The French at the edge of the orchard are enjoying the cover of the stone wall while the British are busy unloading volleys into them. Both sides are starting to suffer from casualties now. The unit on the British left, still reeling from the loss of the guns, tightens up its position next to the orchard to guard its flank. The French advance during their turn but do not attack. The British Battalion launches a spoiling attack next turn!
|British spoiling attack against the French. The first round of combat they are left still fighting for next turn. The French fail in their order to move up and support the melee. The Commander stands by, coldly allowing the troops to his front to get cut to ribbons, quietly wishing that unit's commander would fall - especially after the business with the man and his wife....|
|Sir shall we move up to help them? Non! We will stay where we are......high drama on the wargaming table!|
|Both battalions fighting it out another round. They would eventually both withdraw before the Chasseurs move in and force the British Battalion back.|
|Fighting rages in the orchard.|
|On the British left, both Battalions are forced back!|
|Fighting in the orchard leaves 1 British Battalion broken and a French Battalion disordered.|
|With the British left refused and British right also refused their Commander Sir Buckingham Frogmorton decided it was time to retire|
|This greedy French Battalion would be wiped out. They go in, already shaken and take a crippling volley from the Brits, subsequently failing their break test|
Wow that was a long post but you know what Mr Dickens says: "A day wasted on others is not wasted" ALRIGHT! My first impressions of Black Powder are positive. It's simple to play without too many overly complicated processes. The unique "special" rules are a welcome addition to a Horse and Musket game set as well. The British get an extra fire die in their first volley, and the French elite got to reroll a miss.
The only real complain I have is the "break test" process I think needs to be practiced a little more before I have it mastered and I may have screwed a few things up but I'm sure you couldn't tell from the pictures...
Black Powder has a simple Sequence of Play which is basically, move, shoot, hand to hand, switch sides. Doesn't get any better than that. While the rule book was a little large, it was a good read, is full of anecdotal humour and well worth the price.
This game was a test of my Battalion/Regimental basing scheme and it worked out rather nicely for Black Powder. The game doesn't bog down in minutia and details but instead allows you to really get at the meat and potatoes of the wargame itself , which is what was so appealing about Shako and Volley & Bayonet.

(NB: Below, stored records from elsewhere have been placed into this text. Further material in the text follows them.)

(** A command is recognised whatever its case. *)
Example uppercase_command :
  bot_sent (process_update hello_env (generate_response hello_env)
              handlers_start_bot (CommandUpdate "alice" "NEW") empty_bot)
  = [(ReplyText ("New chat session started." +:+ nl +:+ nl
                 +:+ "Switch models with /model."), None)].
Proof. vm_compute. reflexivity. Qed.

(** ** Further properties of the turn *)

Lemma append_cons c s t : String c s +:+ t = String c (s +:+ t).
Proof. reflexivity. Qed.

Lemma append_empty_r s : s +:+ EmptyString = s.
Proof. induction s as [|c s IH]; [done|]. by rewrite append_cons, IH. Qed.

Lemma append_assoc s1 s2 s3 : (s1 +:+ s2) +:+ s3 = s1 +:+ (s2 +:+ s3).
Proof. induction s1 as [|c s IH]; [done|]. by rewrite !append_cons, IH. Qed.

Lemma truthy_false s : PyStr.truthy s = false → s = EmptyString.
Proof. by destruct s. Qed.

(** What the loop returns is what it was given, followed by the parts. *)
Lemma for_message_part_ret E t full w s w' :
  for_message_part E t full w = (Ret s, w') →
  s = full +:+ concat_parts (trace_parts t).
Proof.
  revert full w. induction t as [ud' part rest IH | ud' | ud']; intros full w; cbn.
  - cbv [mbind M_bind put_ctx]. cbn [ctx sent scheduled log files].
    destruct (PyStr.truthy part) eqn:Hp.
    + cbv [mbind M_bind tg_try]. cbn [sent ctx scheduled log files].
      destruct (edit_text_outcome E (sent w) _); [done|].
      intros H%IH. by rewrite H, append_assoc.
    + intros H%IH. apply truthy_false in Hp as ->. done.
  - run_monad. intros [= <-]. by rewrite append_empty_r.
  - run_monad. done.
Qed.

Lemma completed_turn_ctx E gen message w :
  placeholder_accepted E w →
  PyStr.truthy message = true →
  turn_failed E gen message w = false →
  ctx (exec (message_handler E gen (Some message)) w)
  = add_turn
      (Turn "assistant"
         (concat_parts (trace_parts (gen message (ctx (enter_turn w))))))
      (ctx (exec (stream_answer E gen message) (enter_turn w))).
Proof.
  intros Hp Hm Hf. rewrite turn_failed_stream in Hf. unfold exec.
  rewrite message_handler_eq by done.
  destruct (stream_answer E gen message (enter_turn w)) as [[full|e] w1] eqn:Hs; [|done].
  unfold stream_answer in Hs. cbv [mbind M_bind get_ctx] in Hs.
  pose proof Hs as Hfull. apply for_message_part_ret in Hfull as ->.
  match goal with |- context [voice_answer E ?f ?w'] =>
    destruct (voice_answer_eq E f w') as (w2 & -> & Hw2) end.
  cbn [snd]. by rewrite Hw2.
Qed.
Lemma Clean_snoc s x : s <> "" -> component x ->
  let stack := foldl (clean_step (HasPrefix s "/")) [] (Split s (chr 47)) in
  Clean (s +:+ "/" +:+ x) = (if HasPrefix s "/" then "/" else "") +:+ Join (rev stack ++ [x]) "/" /\
  Clean s = (if HasPrefix s "/" then "/" +:+ Join (rev stack) "/"
             else if bool_decide (Join (rev stack) "/" = "") then "." else Join (rev stack) "/").
Proof.
  intros Hs (Hx1 & Hx2 & Hx3 & Hx4) stack. split; [|done]. unfold Clean.
  assert (HP : HasPrefix (s +:+ "/" +:+ x) "/" = HasPrefix s "/").
  { destruct s as [|c s]; [done|]. rewrite append_String.
    destruct (HasPrefix (String c s) "/") eqn:E.
    - apply HasPrefix_true in E as [r E]. apply HasPrefix_true. rewrite (append_String "/"%char ""), append_nil_l in E.
      injection E as -> ->. by exists (r +:+ "/" +:+ x).
    - apply not_true_iff_false. intros [r E']%HasPrefix_true. rewrite (append_String "/"%char ""), append_nil_l in E'.
      injection E' as -> _. apply not_true_iff_false in E. apply E, HasPrefix_true. by exists s. }
  rewrite HP. change ("/" +:+ x) with (String (chr 47) x). rewrite Split_snoc, foldl_app by done. fold stack.
  cbn [foldl]. assert (HS : clean_step (HasPrefix s "/") stack x = x :: stack)
    by (unfold clean_step; by rewrite !bool_decide_eq_false_2).
  rewrite HS. destruct (HasPrefix s "/"); [done|]. rewrite append_nil_l.
  change (rev (x :: stack)) with (rev stack ++ [x]).
  rewrite (bool_decide_eq_false_2 (Join (rev stack ++ [x]) "/" = "")); [done|]. intros E. apply Hx1.
  destruct (Join_last (rev stack) x "/") as [t Ht]. rewrite Ht in E. destruct t; [|done]. by rewrite append_nil_l in E.
Qed.

Lemma PathJoin_clean s x : clean_dir s -> component x ->
  PathJoin s x = s +:+ "/" +:+ x /\ clean_dir (s +:+ "/" +:+ x).
Proof.
  intros (Hc & H1 & H2) Hx. assert (Hs : s <> "") by (intros ->; by vm_compute in Hc).
  destruct (Clean_snoc s x Hs Hx) as [HC HS]. rewrite Hc in HS.
  assert (HJ : Clean (s +:+ "/" +:+ x) = s +:+ "/" +:+ x).
  { rewrite HC. set (stack := foldl _ [] _) in *. destruct (decide (rev stack = [])) as [E|E].
    - exfalso. rewrite E in HS. simpl in HS. by destruct (HasPrefix s "/").
    - rewrite Join_snoc by done. destruct (HasPrefix s "/").
      + by rewrite <- append_assoc, <- HS.
      + rewrite append_nil_l. case_bool_decide; [done|]. by rewrite <- HS. }
  pose proof Hx as (Hx1 & _). split.
  - unfold PathJoin. by rewrite (bool_decide_eq_false_2 _ Hs), (bool_decide_eq_false_2 _ Hx1).
  - split_and!; [done|..].
    + intros E. apply (f_equal String.length) in E. rewrite !length_append in E. destruct s, x; simpl in E; done || lia.
    + intros E. apply (f_equal String.length) in E. rewrite !length_append in E. destruct s, x; simpl in E; done || lia.
Qed.

(** Two suffixes end alike. *)
Lemma suffix_clash s p q c d : HasSuffix s p = true -> HasSuffix s q = true ->
  last (chars p) = Some c -> last (chars q) = Some d -> c = d.
Proof.
  intros [a ->]%HasSuffix_true [b E]%HasSuffix_true Hc Hd. apply (f_equal (fun s => last (chars s))) in E.
  rewrite !chars_append, !last_app, Hc, Hd in E. by injection E.
Qed.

Space & Time: Movement in Black Powder is generous and the Frenchies can get up among your own troops before you know what hit you. So when you move out, try moving Brigades at once to ensure you'll have support when you get there. The worst thing in the world is to arrive piecemeal on the Battlefield without your friends at your back and flanks.
"Get Up There Fast" Black Powder is a real wargame. It allows you to come up with a plan and execute it, without constantly fighting the rules. The important thing it simulates is the ability to take advantage of opportunities on the battlefield, something that made Horse and Musket Commanders so great at their jobs. (think Robert E Lee in many of his early war victories). If the enemy fails to do what he needed to do, you can rush to take advantage of the situation. I like the flexibility of the rules set in allowing me to carry out sweeping maneuvers like that
I give Black Powder 5 out of 5 stars.